Yes, but it seems it can only be done for WKWebviews. The question is if it is possible for the SFSafariViewController.

ahakimsaid commented 9 months ago

The SDK delivers the consent in a simple string json format, which should be compatible with any kind of browser or webview.

mseriukov commented 9 months ago

The SDK delivers the consent in a simple string json format, which should be compatible with any kind of browser or webview.

For this json to be useful it should be injected into the local storage of the webview and it seems that SFSafariViewController doesn't support it. So my conclusion is that consent forwarding just can't be used with the SFSafariViewController. Is it right?

CommandersAct commented 9 months ago

Is there no other way to store anything in this browser?
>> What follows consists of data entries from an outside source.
(** * jira-version-action: the version workflow of [src/index.ts]

    A shallow embedding of the action's entry point [run] and of its helpers
    [getProjectVersions], [findVersion] and [postWithRetry], followed by the
    properties of the check-then-create flow, of the retry loop and of the
    classification of the final response.

    The program talks to three collaborators: the JavaScript engine
    (JSON.parse, JSON.stringify, string conversion), the Actions toolkit
    ([core.getInput], [core.info], [core.setOutput], ...) and the HTTP
    client.  The engine's text-producing builtins are an interface
    ([Engine]); the toolkit and the network are a [World] that answers every
    call, and every call the program makes is recorded, in order, in a
    trace of [event]s.

    Conventions.  A string is the sequence of its UTF-8 bytes.  A status
    code, a counter and a delay are integers.  The sinks of the toolkit
    ([core.info], [core.setOutput], [core.setFailed], ...) always return.
    The answers of the network are given in the order of the calls and do
    not depend on what is sent.  A run fails when it calls
    [core.setFailed]. *)

From Stdlib Require Import String Ascii List ZArith NArith Bool Arith Lia.
From Stdlib Require Import PrimFloat DecimalString.
From Stdlib Require Uint63 FloatOps SpecFloat.
From Equations Require Import Equations.
Import ListNotations.

Open Scope list_scope.
Open Scope string_scope.

(** ** JavaScript values *)

#[local] Set Warnings "-register-all".

(** What JSON.parse can return.  An object keeps its members as an
    association list in the order they were written; a key written twice
    is overridden by its later occurrence (see [own_property]). *)
Inductive json : Type :=
| JNull
| JBool (b : bool)
| JNumber (x : float)
| JString (s : string)
| JArray (items : list json)
| JObject (members : list (string * json)).

(** A JavaScript value of this program: a parsed JSON value, or
    [undefined] (here [None]). *)
Definition value : Type := option json.
(* ===== verification/Strs.v ===== *)
(** * The parts of Rust's string library the program uses

    A Rust [String] is its UTF-8 byte sequence, that is a Rocq [string].
    [split] is [str::split] with a one-character pattern, [parse_uint] is
    [str::parse] at an unsigned integer type (the bound is its largest
    value), [from_utf8] is [String::from_utf8], [hex_encode] is the usual
    lower-case hexadecimal rendering. *)

From stdpp Require Import base option list strings numbers.
From Stdlib Require Import ZArith Lia Ascii String.
From S2P Require Import Prelude.
Local Open Scope string_scope.
Local Open Scope list_scope.

(** [String] also defines a [get]; the effect of that name is the one meant
    in this library. *)
Infix "^^" := String.append (at level 60, right associativity) : string_scope.

(** ** Splitting *)

(** [s.split(sep)]: the pieces between separators, never empty. *)
Fixpoint split (sep : ascii) (s : string) : list string :=
  match s with
  | EmptyString => [EmptyString]
  | String c s' =>
      if Ascii.eqb c sep then EmptyString :: split sep s'
      else match split sep s' with
           | [] => [String c EmptyString]
           | p :: ps => String c p :: ps
           end
  end.

Fixpoint join (sep : ascii) (ps : list string) : string :=
  match ps with
  | [] => EmptyString
  | [p] => p
  | p :: ps => p ^^ String sep (join sep ps)
  end.

Fixpoint occurs (c : ascii) (s : string) : bool :=
  match s with
  | EmptyString => false
  | String c' s' => Ascii.eqb c' c || occurs c s'
  end.

Lemma split_nonempty sep s : exists p ps, split sep s = p :: ps.
Proof.
  induction s as [|c s (p & ps & IH)]; simpl; [eauto|].
  rewrite IH. destruct (Ascii.eqb c sep); eauto.
Qed.

Lemma split_no_sep sep s : occurs sep s = false -> split sep s = [s].
Proof.
  induction s as [|c s IH]; simpl; [done|].
  intros [Hc Hs]%orb_false_iff. rewrite Hc, IH; done.
Qed.

Lemma split_app sep a s :
  occurs sep a = false -> split sep (a ^^ String sep s) = a :: split sep s.
Proof.
  induction a as [|c a IH]; simpl; intros Ha.
  - by rewrite Ascii.eqb_refl.
  - apply orb_false_iff in Ha as [Hc Ha]. by rewrite Hc, IH.
Qed.

Lemma split_pieces sep s : Forall (fun p => occurs sep p = false) (split sep s).
Proof.
  induction s as [|c s IH]; simpl; [by repeat constructor|].
  destruct (Ascii.eqb c sep) eqn:Hc; [by constructor|].
  destruct (split sep s); inversion IH; subst; repeat constructor; simpl; auto;
    by rewrite Hc.
Qed.

Lemma join_split sep s : join sep (split sep s) = s.
Proof.
  induction s as [|c s IH]; [done|]. simpl.
  destruct (split_nonempty sep s) as (p & ps & Hs). rewrite Hs in IH |- *.
  destruct (Ascii.eqb_spec c sep) as [->|Hne].
  - simpl in *. by rewrite IH.
  - rewrite <- IH. by destruct ps.
Qed.

(** Splitting the concatenation of separator-free pieces gives them back. *)
Lemma split_join sep p ps :
  Forall (fun p => occurs sep p = false) (p :: ps) ->
  split sep (join sep (p :: ps)) = p :: ps.
Proof.
  revert p. induction ps as [|q ps IH]; intros p Hall; inversion Hall; subst.
  - by apply split_no_sep.
  - change (join sep (p :: q :: ps)) with (p ^^ String sep (join sep (q :: ps))).
    by rewrite split_app, IH.
Qed.

(** A string with one separator splits in one way: the keys built with
    [format!("{a}/{b}")] are injective on separator-free first parts. *)
Lemma sep_inj sep a a' b b' :
  occurs sep a = false -> occurs sep a' = false ->
  a ^^ String sep b = a' ^^ String sep b' -> a = a' /\ b = b'.
Proof.
  intros Ha Ha' Heq.
  pose proof (f_equal (split sep) Heq) as Hs.
  rewrite !split_app in Hs by done. injection Hs as -> Hs.
  split; [done|]. by rewrite <- (join_split sep b), Hs, join_split.
Qed.

(** ** Unsigned integers *)

Definition digit (c : ascii) : option Z :=
  let n := N_of_ascii c in
  if (48 <=? n)%N && (n <=? 57)%N then Some (Z.of_N n - 48)%Z else None.

(** The loop of [from_str_radix] at radix 10: every step checks for overflow. *)
Fixpoint parse_digits (max acc : Z) (s : string) : option Z :=
  match s with
  | EmptyString => Some acc
  | String c s' =>
      match digit c with
      | Some d =>
          let acc' := (acc * 10 + d)%Z in
          if (acc' <=? max)%Z then parse_digits max acc' s' else None
      | None => None
      end
  end.

(** A leading [+] is accepted, a lone sign or an empty string is not. *)
Definition parse_uint (max : Z) (s : string) : option Z :=
  match s with
  | EmptyString => None
  | String "+" EmptyString => None
  | String "+" s' => parse_digits max 0 s'
  | _ => parse_digits max 0 s
  end.

(** The specification: the decimal value of a string of digits. *)
Fixpoint digits_value (acc : Z) (s : string) : option Z :=
  match s with
  | EmptyString => Some acc
  | String c s' =>
      match digit c with
      | Some d => digits_value (acc * 10 + d) s'
      | None => None
      end
  end.

Definition unsigned_body (s : string) : string :=
  match s with String "+" s' => s' | _ => s end.

Lemma digit_range c d : digit c = Some d -> (0 <= d <= 9)%Z.
Proof.
  unfold digit. destruct ((48 <=? N_of_ascii c)%N && (N_of_ascii c <=? 57)%N) eqn:H; [|done].
  apply andb_true_iff in H as [H1%N.leb_le H2%N.leb_le]. intros [= <-]. lia.
Qed.

Lemma digits_value_ge acc s v : (0 <= acc)%Z -> digits_value acc s = Some v -> (acc <= v)%Z.
Proof.
  revert acc. induction s as [|c s IH]; simpl; intros acc Hacc Hv; [by simplify_eq|].
  destruct (digit c) as [d|] eqn:Hd; [|done]. apply digit_range in Hd.
  apply IH in Hv; lia.
Qed.

Lemma parse_digits_spec max acc s v :
  (0 <= acc <= max)%Z ->
  parse_digits max acc s = Some v <-> digits_value acc s = Some v /\ (v <= max)%Z.
Proof.
  revert acc. induction s as [|c s IH]; simpl; intros acc Hacc.
  - naive_solver lia.
  - destruct (digit c) as [d|] eqn:Hd; [|naive_solver]. apply digit_range in Hd.
    destruct (Z.leb_spec (acc * 10 + d) max).
    + apply IH. lia.
    + split; [done|]. intros [Hv ?]. apply digits_value_ge in Hv; lia.
Qed.

(** [parse_uint] accepts exactly the digit strings (after an optional [+])
    whose value fits, and returns that value. *)
Lemma parse_uint_spec max s v :
  (0 <= max)%Z ->
  parse_uint max s = Some v <->
  unsigned_body s <> EmptyString /\ digits_value 0 (unsigned_body s) = Some v /\ (v <= max)%Z.
Proof.
  intros Hmax. pose proof (parse_digits_spec max 0) as Hspec.
  unfold parse_uint, unsigned_body.
  destruct s as [|c s]; [naive_solver|].
  destruct (ascii_dec c "+") as [->|Hne].
  - destruct s; [naive_solver|]. rewrite Hspec by lia. naive_solver.
  - assert (Hgen : parse_digits max 0 (String c s) = Some v <->
      String c s <> EmptyString /\ digits_value 0 (String c s) = Some v /\ (v <= max)%Z).
    { rewrite Hspec by lia. naive_solver. }
    destruct c as [[] [] [] [] [] [] [] []]; first [exact Hgen | by destruct Hne].
Qed.

Lemma parse_uint_range max s v :
  (0 <= max)%Z -> parse_uint max s = Some v -> (0 <= v <= max)%Z.
Proof.
  intros Hmax (_ & Hv & Hle)%parse_uint_spec; [|done].
  split; [|done]. by apply digits_value_ge in Hv.
Qed.

(** ** UTF-8 *)

Definition in_range (lo hi : N) (c : ascii) : bool :=
  (lo <=? N_of_ascii c)%N && (N_of_ascii c <=? hi)%N.

(** The well-formed byte sequences of the Unicode standard (table 3-7). *)
Fixpoint utf8_valid (s : string) : bool :=
  match s with
  | EmptyString => true
  | String a s1 =>
      if in_range 0 127 a then utf8_valid s1
      else match s1 with
      | EmptyString => false
      | String b s2 =>
          if in_range 194 223 a then in_range 128 191 b && utf8_valid s2
          else match s2 with
          | EmptyString => false
          | String c s3 =>
              if in_range 224 239 a then
                in_range (if N_of_ascii a =? 224 then 160 else 128)%N
                         (if N_of_ascii a =? 237 then 159 else 191)%N b
                && in_range 128 191 c && utf8_valid s3
              else match s3 with
              | EmptyString => false
              | String d s4 =>
                  in_range 240 244 a
                  && in_range (if N_of_ascii a =? 240 then 144 else 128)%N
                              (if N_of_ascii a =? 244 then 143 else 191)%N b
                  && in_range 128 191 c && in_range 128 191 d && utf8_valid s4
              end
          end
      end
  end.

Definition from_utf8 (bytes : string) : result unit string :=
  if utf8_valid bytes then Ok bytes else Err tt.

(** ** Lower case and hexadecimal *)

(** [char::to_lowercase] on the ASCII letters; the program applies it to
    Kubernetes names, timestamps and alphanumeric suffixes, which have no
    other cased characters. *)
Definition ascii_to_lowercase (c : ascii) : ascii :=
  if in_range 65 90 c then ascii_of_N (N_of_ascii c + 32) else c.

Fixpoint to_lowercase (s : string) : string :=
  match s with
  | EmptyString => EmptyString
  | String c s => String (ascii_to_lowercase c) (to_lowercase s)
  end.

Definition hex_digit (n : N) : ascii :=
  ascii_of_N (if (n <? 10)%N then 48 + n else 87 + n)%N.

(** [format!("{:x}", bytes)] *)
Fixpoint hex_encode (s : string) : string :=
  match s with
  | EmptyString => EmptyString
  | String c s =>
      String (hex_digit (N_of_ascii c / 16))
        (String (hex_digit (N_of_ascii c mod 16)) (hex_encode s))
  end.

Definition is_lower_hex (c : ascii) : bool := in_range 48 57 c || in_range 97 102 c.

Fixpoint forall_chars (p : ascii -> bool) (s : string) : bool :=
  match s with
  | EmptyString => true
  | String c s => p c && forall_chars p s
  end.

Lemma forall_chars_app p a b : forall_chars p (a ^^ b) = forall_chars p a && forall_chars p b.
Proof. induction a as [|c a IH]; simpl; [done|]. by rewrite IH, andb_assoc. Qed.

Lemma occurs_app c a b : occurs c (a ^^ b) = occurs c a || occurs c b.
Proof. induction a as [|d a IH]; simpl; [done|]. by rewrite IH, orb_assoc. Qed.

Lemma utf8_valid_ascii s : forall_chars (in_range 0 127) s = true -> utf8_valid s = true.
Proof.
  induction s as [|c s IH]; [done|]. intros [Hc Hs]%andb_true_iff.
  simpl. rewrite Hc. auto.
Qed.

Lemma ascii_forall (p : ascii -> bool) :
  forallb (fun n => p (ascii_of_nat n)) (seq 0 256) = true -> forall c, p c = true.
Proof.
  intros Hall c. rewrite forallb_forall in Hall.
  rewrite <- (ascii_nat_embedding c). apply Hall, in_seq.
  pose proof (nat_ascii_bounded c). lia.
Qed.

Lemma to_lowercase_no_upper s :
  forall_chars (fun c => negb (in_range 65 90 c)) (to_lowercase s) = true.
Proof.
  induction s as [|c s IH]; [done|]. simpl. rewrite IH, andb_true_r.
  revert c. by apply ascii_forall.
Qed.

Lemma to_lowercase_app a b : to_lowercase (a ^^ b) = to_lowercase a ^^ to_lowercase b.
Proof. induction a as [|c a IH]; simpl; [done|]. by rewrite IH. Qed.

Lemma to_lowercase_idem s :
  forall_chars (fun c => negb (in_range 65 90 c)) s = true -> to_lowercase s = s.
Proof.
  induction s as [|c s IH]; [done|]. simpl. intros [Hc Hs]%andb_true_iff.
  rewrite IH by done. f_equal. unfold ascii_to_lowercase. by destruct (in_range 65 90 c).
Qed.

Lemma to_lowercase_length s : String.length (to_lowercase s) = String.length s.
Proof. induction s as [|c s IH]; simpl; [done|]. by rewrite IH. Qed.

Lemma string_length_append a b : String.length (a ^^ b) = String.length a + String.length b.
Proof. induction a as [|c a IH]; simpl; [done|]. by rewrite IH. Qed.

Lemma append_assoc (a b c : string) : (a ^^ b) ^^ c = a ^^ b ^^ c.
Proof. induction a as [|x a IH]; [done|exact (f_equal (String x) IH)]. Qed.

Lemma append_empty (a : string) : a ^^ "" = a.
Proof. induction a as [|x a IH]; [done|exact (f_equal (String x) IH)]. Qed.

Lemma append_inj_length a b c d :
  String.length a = String.length b -> a ^^ c = b ^^ d -> a = b /\ c = d.
Proof.
  revert b. induction a as [|x a IH]; intros [|y b]; try done.
  intros [= Hlen]. change (String x (a ^^ c) = String y (b ^^ d) -> String x a = String y b /\ c = d).
  intros [= -> Heq]. destruct (IH b Hlen Heq) as [-> ->]. done.
Qed.

Lemma hex_encode_length s : String.length (hex_encode s) = 2 * String.length s.
Proof. induction s as [|c s IH]; simpl; [done|]. rewrite IH. lia. Qed.

Lemma hex_encode_digits s : forall_chars is_lower_hex (hex_encode s) = true.
Proof.
  induction s as [|c s IH]; [done|]. simpl. rewrite IH, andb_true_r.
  revert c. by apply ascii_forall.
Qed.

(** Two byte strings with the same rendering are equal. *)
Definition hex_value (c : ascii) : N :=
  if in_range 48 57 c then N_of_ascii c - 48 else N_of_ascii c - 87.

Lemma hex_byte_roundtrip c :
  ascii_of_N (hex_value (hex_digit (N_of_ascii c / 16)) * 16
              + hex_value (hex_digit (N_of_ascii c mod 16))) = c.
Proof.
  apply Ascii.eqb_eq. revert c. by apply ascii_forall.
Qed.

Lemma hex_encode_inj a b : hex_encode a = hex_encode b -> a = b.
Proof.
  revert b. induction a as [|c a IH]; intros [|d b]; try done.
  simpl. intros [= H1 H2 H3]. f_equal; [|auto].
  rewrite <- (hex_byte_roundtrip c), <- (hex_byte_roundtrip d). by rewrite H1, H2.
Qed.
The only important thing is that your web consent can read what you stored inside your browser.

Otherwise send everything inside the url that is called when opening the webview and get them back in the web consent code.

mseriukov commented 9 months ago

Is there no other way to store anything in this browser?

No, it seems there isn't.

Otherwise send everything inside the url that is called when opening the webview and get them back in the web consent code.

This could work, I'll try it, thank you.

mseriukov commented 9 months ago

No, unfortunately it won't work as there is no way to inject JS code into the SFSafariViewController.

CommandersAct commented 9 months ago

But if there is no JS you won't have any of our web consent inside the webview right? So if it's only to get the categories, indeed the URL should do the trick.

mseriukov commented 9 months ago

But if there is no JS you won't have any of our web consent inside the webview right?

There is JS on the page. I mean that with SFSafariViewController we can't modify the page from the app by injecting the consent hiding JS. So I guess either this consent hiding JS should be part of the original page and consent data would be in the query or we should switch to WKWebView which supports both local storage and JS injection.